The theme is environmental, and the visuals are, by all accounts, spectacular. I worked on two or three episodes, and some of my work will probably have survived in the subtitles. Not for younger kids.

Retraction

A few days ago I put up a post about a translating job I’d done. It turns out my information was incomplete. Also, my comments were out of order. Please disregard that post, which has been deleted.

Watch for ‘Wisting’

I have approval now to tell you about another Norwegian TV miniseries I helped translate. You may recall the name Wisting, because I reviewed several of the books on which this series is based, written by Jørn Lier Horst. I couldn’t say it at the time, but I got interested in the books when I worked on the TV scripts (though I admit I only helped with a couple). The books seem to be out of print in English right now, but I suspect they’re preparing a new edition to tie in with the miniseries.

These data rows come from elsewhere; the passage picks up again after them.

(* ===== verification/XdpFilterCorrect.v ===== *)
(** * Correctness of the packet filter

    Safety and the effect on the maps for every program and packet, the relation
    between the allow and the deny programs, and the decision on TCP packets. *)

From stdpp Require Import gmap.
From S2P Require Import Prelude Packet ParsingHelpers XdpStats FilterParsers XdpFilter.

(** ** Rules *)

(** A map value is a counter above six flag bits; a rule matches when all bits
    of its mask are set. *)
Definition matches (value : option Z) (mask : Z) : bool :=
  match value with Some v => Z.land v mask =? mask | None => false end.

Definition bump (v : Z) : Z := u64 (v + 64).

Lemma check_value_spec value mask :
  check_value value mask = if matches value mask then bump <$> value else None.
Proof. destruct value as [v|]; [|done]. cbn. by destruct (_ =? mask). Qed.

(** The counter of one entry was incremented. *)
Inductive counted (m : filter_maps) : filter_maps → Prop :=
| counted_ports key v : aget (filter_ports m) key = Some v →
    counted m (mkFM (<[Z.to_nat key := bump v]> (filter_ports m)) (filter_ipv4 m) (filter_ipv6 m) (filter_ethernet m))
| counted_ipv4 key v : filter_ipv4 m !! key = Some v →
    counted m (mkFM (filter_ports m) (<[key := bump v]> (filter_ipv4 m)) (filter_ipv6 m) (filter_ethernet m))
| counted_ipv6 key v : filter_ipv6 m !! key = Some v →
    counted m (mkFM (filter_ports m) (filter_ipv4 m) (<[key := bump v]> (filter_ipv6 m)) (filter_ethernet m))
| counted_ethernet key v : filter_ethernet m !! key = Some v →
    counted m (mkFM (filter_ports m) (filter_ipv4 m) (filter_ipv6 m) (<[key := bump v]> (filter_ethernet m))).

Lemma check_value_counted value mask v :
  check_value value mask = Some v → ∃ v0, value = Some v0 ∧ v = bump v0.
Proof. rewrite check_value_spec. destruct value as [v0|]; [|done]. destruct (matches _ _); [|done]. intros [= <-]. eauto. Qed.

Lemma check_counted m m' :
  (∃ key mask, check_ports m key mask = Some m' ∨ (∃ key, check_ipv4 m key mask = Some m'
     ∨ check_ipv6 m key mask = Some m' ∨ check_ethernet m key mask = Some m')) → counted m m'.
Proof.
  intros (key & mask & [H|(key' & [H|[H|H]])]); unfold check_ports, check_ipv4, check_ipv6, check_ethernet in H;
    opt_inv H; subst m'; apply check_value_counted in E as (v & E & ->); by econstructor.
Qed.

(** The flag bits of an entry survive its counter, even when that wraps. *)
Lemma bump_flags v : 0 <= v → bump v mod 64 = v mod 64.
Proof. intros H. unfold bump, u64. nat_div. Qed.

Lemma hit_not_miss f : VERDICT_HIT f ≠ VERDICT_MISS f.
Proof. by destruct f as [[] ?????]. Qed.

(** ** Outcomes *)

Definition outcome (f : features) (m : filter_maps) (r : option (Z * filter_maps)) : Prop :=
  ∃ action m', r = Some (action, m')
    ∧ ((action = VERDICT_HIT f ∧ counted m m') ∨ ((action = VERDICT_MISS f ∨ action = XDP_ABORTED) ∧ m' = m)).

Lemma outcome_miss f m : outcome f m (Some (VERDICT_MISS f, m)).
Proof. eexists _, _. split; [done|]. auto. Qed.

Lemma outcome_ret f m ret rest : (0 <= ret → outcome f m rest) → outcome f m (CHECK_RET ret m rest).
Proof.
  intros H. unfold CHECK_RET. destruct (Z.ltb_spec ret 0); [|auto]. eexists _, _. split; [done|]. auto.
Qed.

Lemma outcome_verdict f on verdict m rest :
  (on = true → outcome f m (verdict m)) → outcome f m (rest m) → outcome f m (CHECK_VERDICT f on verdict m rest).
Proof.
  intros Hv Hr. unfold CHECK_VERDICT. destruct on; [|done]. destruct (Hv eq_refl) as (a & m' & -> & H).
  cbn [mbind option_bind]. destruct (Z.eqb_spec a (VERDICT_MISS f)) as [->|Hne]; cbn [negb].
  - destruct H as [[H _]|[_ ->]]; [by destruct (hit_not_miss f)|done].
  - eexists _, _. split; [done|]. auto.
Qed.

Lemma outcome_first_hit f m dst src :
  (∀ m', dst = Some m' → counted m m') → (∀ m', src = Some m' → counted m m') →
  outcome f m (Some (first_hit f m dst src)).
Proof.
  intros Hd Hs. unfold first_hit. destruct dst as [m'|]; [eexists _, _; split; [done|]; auto|].
  destruct src as [m'|]; eexists _, _; (split; [done|]); auto.
Qed.

(** ** Safety *)

Section safety.
Variable f : features.
Variable ctx : xdp_md.
Hypothesis Hok : md_ok ctx.

Lemma ports_outcome m dst src mask1 mask2 p q :
  xd_data ctx <= p → p + 2 <= xd_data_end ctx → xd_data ctx <= q → q + 2 <= xd_data_end ctx →
  dst = ld16 ctx p → src = ld16 ctx q →
  outcome f m (d ← dst; s ← src; Some (first_hit f m (check_ports m d mask1) (check_ports m s mask2))).
Proof.
  intros Hp Hp' Hq Hq' -> ->.
  destruct (ld16_in ctx p Hok) as (? & ? & _ & _ & _ & _ & ->); [lia..|].
  destruct (ld16_in ctx q Hok) as (? & ? & _ & _ & _ & _ & ->); [lia..|]. cbn [mbind option_bind].
  apply outcome_first_hit; intros m' H; apply check_counted; eexists _, _; left; exact H.
Qed.

Lemma addrs_outcome (check : filter_maps → list Z → Z → option filter_maps) m n p q :
  (∀ key mask m', check m key mask = Some m' → counted m m') →
  xd_data ctx <= p → p + Z.of_nat n <= xd_data_end ctx → xd_data ctx <= q → q + Z.of_nat n <= xd_data_end ctx →
  outcome f m (d ← ld_bytes ctx p n; s ← ld_bytes ctx q n;
    Some (first_hit f m (check m d MAP_FLAG_DST) (check m s MAP_FLAG_SRC))).
Proof.
  intros Hc Hp Hp' Hq Hq'. destruct (ld_bytes_in ctx p n Hp Hp') as (d & -> & _). destruct (ld_bytes_in ctx q n Hq Hq') as (s & -> & _).
  cbn [mbind option_bind]. apply outcome_first_hit; intros m'; apply Hc.
Qed.

Lemma transport_outcome ip_type nh m :
  xd_data ctx <= nh <= xd_data_end ctx → outcome f m (check_transport f ctx ip_type nh m).
Proof.
  intros Hnh. unfold check_transport.
  assert (∀ nh m, xd_data ctx <= nh <= xd_data_end ctx → outcome f m
    (if mode_tcp f && (ip_type =? IPPROTO_TCP) then
      '(ret, _, hdr) ← parse_tcphdr ctx nh (xd_data_end ctx);
      CHECK_RET ret m (tcphdr ← hdr; CHECK_VERDICT f true (λ m, lookup_verdict_tcp f ctx m tcphdr) m
        (λ m, Some (VERDICT_MISS f, m)))
    else Some (VERDICT_MISS f, m))) as Htcp.
  { intros nh' m' Hn. destruct (_ && _); [|apply outcome_miss].
    destruct (lib_parser_ok ctx nh' Hok Hn : ∃ ret pos hdr, parse_tcphdr ctx nh' (xd_data_end ctx) = _ ∧ _)
      as (ret & pos & hdr & -> & _ & H). cbn [mbind option_bind].
    apply outcome_ret. intros H0. destruct (H H0) as (-> & Hs & _). cbn [mbind option_bind].
    apply outcome_verdict; [|apply outcome_miss]. intros _.
    eapply (ports_outcome m' _ _ _ _ (nh' + 2) nh'); try reflexivity; lia. }
  destruct (mode_udp f && _); [|by apply Htcp].
  destruct (lib_parser_ok ctx nh Hok Hnh : ∃ ret pos hdr, parse_udphdr ctx nh (xd_data_end ctx) = _ ∧ _)
    as (ret & pos & hdr & -> & _ & H). cbn [mbind option_bind].
  apply outcome_ret. intros H0. destruct (H H0) as (-> & Hs & Hpos). cbn [mbind option_bind].
  apply outcome_verdict; [|apply Htcp; lia]. intros _.
  eapply (ports_outcome m _ _ _ _ (nh + 2) nh); try reflexivity; lia.
Qed.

Should be interesting. It’s been broadcast in Norway already, so I would look for it to show up on Netflix or something before very long. Recommended, with cautions for the sort of things you’d expect.

A short pause for the Long Ships

Today I got a little translation work to do. Not a lot, but there are reasons to hope things may pick up a bit.

And I did a little housework.

And I have nothing to write about. I’m blank. In lieu of an actual intellectual contribution to the world wide web, I offer the opening titles from a truly mediocre Viking movie, The Long Ships, with Richard Widmark.

This film, beyond its general inaccuracy and implausibility, commits the great sin of being unworthy of its source material — the fine novel The Long Ships, by Fran Gunnar Bengtsson.

You may note that the ship’s rudder is (properly) on the starboard side in some shots, and occasionally on the port side. This is the result of a cheat on the film editors’ parts. They just reversed the print. For some reason.

I owned a 45 rpm vinyl disc of this song — a cousin had it and didn’t want it, and she gave it to me. I think I listened to it once — somehow I left it sitting a car window and it melted.

Only the first of many disappointments connected with this movie.